(WHAT YOU WILL DO)
Find the line holding "Definition xleb (x" in the entries below. Give it again exactly, along with every line after it up to and including the line holding "Definition xsum_axis0 := sum_axis0".

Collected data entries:
....................
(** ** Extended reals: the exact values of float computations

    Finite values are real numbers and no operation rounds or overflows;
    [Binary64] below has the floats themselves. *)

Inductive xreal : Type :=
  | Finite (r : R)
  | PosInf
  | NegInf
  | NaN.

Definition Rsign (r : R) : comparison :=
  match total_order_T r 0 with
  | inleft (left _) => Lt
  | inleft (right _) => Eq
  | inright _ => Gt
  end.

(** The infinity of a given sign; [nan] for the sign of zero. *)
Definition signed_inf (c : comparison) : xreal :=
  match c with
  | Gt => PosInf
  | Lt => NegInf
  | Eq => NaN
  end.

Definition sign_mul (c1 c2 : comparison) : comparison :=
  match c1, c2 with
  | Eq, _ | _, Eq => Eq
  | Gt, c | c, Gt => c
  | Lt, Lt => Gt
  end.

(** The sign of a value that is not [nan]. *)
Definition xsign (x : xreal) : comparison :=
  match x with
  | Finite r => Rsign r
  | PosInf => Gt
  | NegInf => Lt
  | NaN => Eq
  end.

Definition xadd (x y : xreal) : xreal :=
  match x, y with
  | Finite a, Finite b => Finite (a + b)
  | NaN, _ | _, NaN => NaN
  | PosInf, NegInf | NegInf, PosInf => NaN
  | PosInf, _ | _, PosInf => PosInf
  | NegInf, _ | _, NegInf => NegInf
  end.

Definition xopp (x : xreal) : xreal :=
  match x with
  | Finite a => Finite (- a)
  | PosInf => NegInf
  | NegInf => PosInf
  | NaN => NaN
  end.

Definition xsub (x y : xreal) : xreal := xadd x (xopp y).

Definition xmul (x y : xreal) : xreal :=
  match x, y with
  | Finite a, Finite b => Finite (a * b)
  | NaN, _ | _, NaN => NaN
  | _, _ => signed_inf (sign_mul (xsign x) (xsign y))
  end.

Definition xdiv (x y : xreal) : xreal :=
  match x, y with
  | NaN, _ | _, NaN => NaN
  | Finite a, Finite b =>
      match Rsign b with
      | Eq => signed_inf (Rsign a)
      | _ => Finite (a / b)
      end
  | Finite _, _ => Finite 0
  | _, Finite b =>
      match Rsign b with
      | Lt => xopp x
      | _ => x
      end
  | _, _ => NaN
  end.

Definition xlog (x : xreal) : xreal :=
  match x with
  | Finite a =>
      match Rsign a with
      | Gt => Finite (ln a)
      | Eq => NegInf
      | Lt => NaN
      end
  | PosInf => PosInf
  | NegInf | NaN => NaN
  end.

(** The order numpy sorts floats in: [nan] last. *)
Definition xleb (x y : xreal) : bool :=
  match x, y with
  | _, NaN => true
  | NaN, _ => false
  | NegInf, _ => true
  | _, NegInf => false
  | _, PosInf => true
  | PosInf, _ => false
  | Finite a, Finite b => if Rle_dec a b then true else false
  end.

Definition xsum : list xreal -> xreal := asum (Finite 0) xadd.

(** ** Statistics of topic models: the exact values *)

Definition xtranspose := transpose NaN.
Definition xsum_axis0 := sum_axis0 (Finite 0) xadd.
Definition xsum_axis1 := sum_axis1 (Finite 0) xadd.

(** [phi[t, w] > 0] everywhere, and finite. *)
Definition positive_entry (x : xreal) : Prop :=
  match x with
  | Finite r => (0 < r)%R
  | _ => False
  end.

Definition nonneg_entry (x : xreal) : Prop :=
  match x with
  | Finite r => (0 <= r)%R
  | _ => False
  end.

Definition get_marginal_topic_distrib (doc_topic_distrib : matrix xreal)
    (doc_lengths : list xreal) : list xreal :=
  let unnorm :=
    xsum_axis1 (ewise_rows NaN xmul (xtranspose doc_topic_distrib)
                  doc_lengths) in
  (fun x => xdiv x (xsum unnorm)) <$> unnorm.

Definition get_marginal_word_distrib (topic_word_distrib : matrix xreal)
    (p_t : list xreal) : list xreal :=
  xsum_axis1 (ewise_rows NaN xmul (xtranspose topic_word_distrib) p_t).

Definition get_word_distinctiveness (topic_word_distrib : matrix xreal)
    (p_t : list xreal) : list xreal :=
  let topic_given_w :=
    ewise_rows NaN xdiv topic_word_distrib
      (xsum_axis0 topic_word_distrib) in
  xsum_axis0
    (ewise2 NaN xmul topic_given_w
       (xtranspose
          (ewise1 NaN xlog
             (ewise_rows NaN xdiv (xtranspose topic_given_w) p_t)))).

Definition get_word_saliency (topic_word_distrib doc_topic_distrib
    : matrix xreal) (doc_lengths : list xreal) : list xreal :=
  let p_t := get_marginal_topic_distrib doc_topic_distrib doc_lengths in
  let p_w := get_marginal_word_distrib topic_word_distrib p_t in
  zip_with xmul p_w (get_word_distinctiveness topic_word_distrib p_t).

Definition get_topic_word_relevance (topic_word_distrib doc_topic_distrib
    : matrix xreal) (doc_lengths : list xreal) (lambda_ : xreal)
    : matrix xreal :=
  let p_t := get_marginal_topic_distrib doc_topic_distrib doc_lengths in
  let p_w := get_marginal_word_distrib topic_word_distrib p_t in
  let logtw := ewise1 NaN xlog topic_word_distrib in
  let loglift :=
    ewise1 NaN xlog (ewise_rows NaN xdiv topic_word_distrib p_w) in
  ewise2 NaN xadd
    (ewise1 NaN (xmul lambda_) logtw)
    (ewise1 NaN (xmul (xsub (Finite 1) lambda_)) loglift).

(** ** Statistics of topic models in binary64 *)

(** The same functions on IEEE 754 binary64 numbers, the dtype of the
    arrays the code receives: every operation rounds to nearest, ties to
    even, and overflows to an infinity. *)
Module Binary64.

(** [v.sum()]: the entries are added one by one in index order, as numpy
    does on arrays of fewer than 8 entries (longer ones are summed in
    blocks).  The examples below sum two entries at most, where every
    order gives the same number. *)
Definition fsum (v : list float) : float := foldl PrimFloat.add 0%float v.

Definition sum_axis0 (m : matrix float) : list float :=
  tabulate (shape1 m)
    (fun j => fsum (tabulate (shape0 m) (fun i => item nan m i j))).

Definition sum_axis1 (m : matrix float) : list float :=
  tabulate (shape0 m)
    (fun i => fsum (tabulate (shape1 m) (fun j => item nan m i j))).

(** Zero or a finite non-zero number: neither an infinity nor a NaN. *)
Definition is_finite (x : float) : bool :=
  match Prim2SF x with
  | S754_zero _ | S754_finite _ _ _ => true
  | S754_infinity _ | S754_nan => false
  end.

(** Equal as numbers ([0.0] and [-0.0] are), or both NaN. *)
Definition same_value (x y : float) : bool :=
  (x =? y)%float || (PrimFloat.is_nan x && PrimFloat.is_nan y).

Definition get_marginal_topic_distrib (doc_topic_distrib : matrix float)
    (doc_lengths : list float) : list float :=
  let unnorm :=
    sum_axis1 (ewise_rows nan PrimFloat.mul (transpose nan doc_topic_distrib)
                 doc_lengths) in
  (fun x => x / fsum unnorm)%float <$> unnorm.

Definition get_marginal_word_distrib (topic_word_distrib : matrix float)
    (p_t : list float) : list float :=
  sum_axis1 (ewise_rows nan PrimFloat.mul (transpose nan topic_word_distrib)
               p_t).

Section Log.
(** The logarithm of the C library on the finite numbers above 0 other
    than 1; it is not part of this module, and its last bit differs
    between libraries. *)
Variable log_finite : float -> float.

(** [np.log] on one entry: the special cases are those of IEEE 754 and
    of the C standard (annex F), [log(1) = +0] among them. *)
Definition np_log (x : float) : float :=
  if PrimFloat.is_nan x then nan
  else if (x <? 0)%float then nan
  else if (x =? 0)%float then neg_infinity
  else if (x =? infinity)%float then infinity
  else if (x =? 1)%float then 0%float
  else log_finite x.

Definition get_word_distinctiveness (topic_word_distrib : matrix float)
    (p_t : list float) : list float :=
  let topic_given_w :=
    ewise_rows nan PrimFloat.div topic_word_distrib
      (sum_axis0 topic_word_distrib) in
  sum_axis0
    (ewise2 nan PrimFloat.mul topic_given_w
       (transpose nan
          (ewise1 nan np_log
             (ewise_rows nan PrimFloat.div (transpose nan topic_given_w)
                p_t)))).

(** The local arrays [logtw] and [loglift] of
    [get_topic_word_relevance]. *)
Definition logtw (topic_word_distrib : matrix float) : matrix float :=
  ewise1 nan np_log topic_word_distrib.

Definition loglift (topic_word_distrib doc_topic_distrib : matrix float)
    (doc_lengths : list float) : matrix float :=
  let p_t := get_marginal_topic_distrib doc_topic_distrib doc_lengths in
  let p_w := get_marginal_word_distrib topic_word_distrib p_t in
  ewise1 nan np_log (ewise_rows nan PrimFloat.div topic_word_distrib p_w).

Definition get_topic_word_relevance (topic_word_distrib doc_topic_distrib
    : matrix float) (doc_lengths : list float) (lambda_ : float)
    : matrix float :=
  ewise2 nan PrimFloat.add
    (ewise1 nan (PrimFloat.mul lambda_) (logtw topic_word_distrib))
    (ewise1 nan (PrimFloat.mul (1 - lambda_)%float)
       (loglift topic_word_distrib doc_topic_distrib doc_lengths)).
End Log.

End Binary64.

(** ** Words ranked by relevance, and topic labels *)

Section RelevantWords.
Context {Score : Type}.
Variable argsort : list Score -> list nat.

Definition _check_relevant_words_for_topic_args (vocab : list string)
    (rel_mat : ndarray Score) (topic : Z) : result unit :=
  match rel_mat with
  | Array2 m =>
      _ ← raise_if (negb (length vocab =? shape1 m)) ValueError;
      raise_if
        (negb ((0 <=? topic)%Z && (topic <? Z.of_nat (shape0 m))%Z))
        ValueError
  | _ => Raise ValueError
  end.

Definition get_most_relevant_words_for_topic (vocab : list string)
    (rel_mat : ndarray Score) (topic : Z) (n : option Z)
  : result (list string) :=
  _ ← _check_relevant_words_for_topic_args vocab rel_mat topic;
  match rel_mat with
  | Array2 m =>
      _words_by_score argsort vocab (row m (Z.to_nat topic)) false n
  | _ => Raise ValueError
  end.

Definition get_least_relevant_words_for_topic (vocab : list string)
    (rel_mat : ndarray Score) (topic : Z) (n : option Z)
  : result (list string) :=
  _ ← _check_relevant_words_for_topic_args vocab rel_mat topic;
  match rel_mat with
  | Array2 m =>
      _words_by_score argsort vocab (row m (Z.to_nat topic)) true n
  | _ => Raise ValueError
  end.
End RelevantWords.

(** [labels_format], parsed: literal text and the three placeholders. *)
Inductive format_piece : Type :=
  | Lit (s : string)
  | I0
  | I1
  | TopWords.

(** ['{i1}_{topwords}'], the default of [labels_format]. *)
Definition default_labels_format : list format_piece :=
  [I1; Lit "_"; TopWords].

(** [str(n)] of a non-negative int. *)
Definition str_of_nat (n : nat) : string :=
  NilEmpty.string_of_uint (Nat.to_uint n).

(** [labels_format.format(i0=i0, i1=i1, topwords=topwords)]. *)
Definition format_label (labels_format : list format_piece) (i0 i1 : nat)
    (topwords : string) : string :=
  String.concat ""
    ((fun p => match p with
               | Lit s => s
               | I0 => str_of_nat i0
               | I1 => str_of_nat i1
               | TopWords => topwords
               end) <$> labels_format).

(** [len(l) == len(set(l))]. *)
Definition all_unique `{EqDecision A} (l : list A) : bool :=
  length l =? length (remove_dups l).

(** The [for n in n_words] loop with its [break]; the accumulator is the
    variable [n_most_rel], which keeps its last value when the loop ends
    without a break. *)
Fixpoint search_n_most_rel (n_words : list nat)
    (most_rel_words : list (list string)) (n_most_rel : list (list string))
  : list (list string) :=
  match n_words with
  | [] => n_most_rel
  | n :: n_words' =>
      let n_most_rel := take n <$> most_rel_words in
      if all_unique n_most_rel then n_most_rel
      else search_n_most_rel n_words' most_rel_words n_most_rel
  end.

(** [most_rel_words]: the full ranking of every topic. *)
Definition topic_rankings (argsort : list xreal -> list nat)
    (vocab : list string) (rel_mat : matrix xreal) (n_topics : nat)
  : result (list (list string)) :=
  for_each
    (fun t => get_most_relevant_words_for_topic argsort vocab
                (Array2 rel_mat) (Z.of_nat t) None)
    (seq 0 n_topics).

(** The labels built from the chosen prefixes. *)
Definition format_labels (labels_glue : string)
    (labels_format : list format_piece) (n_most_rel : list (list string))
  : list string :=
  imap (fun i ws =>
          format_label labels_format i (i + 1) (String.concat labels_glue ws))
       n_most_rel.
....................
(WRITTEN SOLUTION)
Definition xleb (x y : xreal) : bool :=
  match x, y with
  | _, NaN => true
  | NaN, _ => false
  | NegInf, _ => true
  | _, NegInf => false
  | _, PosInf => true
  | PosInf, _ => false
  | Finite a, Finite b => if Rle_dec a b then true else false
  end.

Definition xsum : list xreal -> xreal := asum (Finite 0) xadd.

(** ** Statistics of topic models: the exact values *)

Definition xtranspose := transpose NaN.
Definition xsum_axis0 := sum_axis0 (Finite 0) xadd.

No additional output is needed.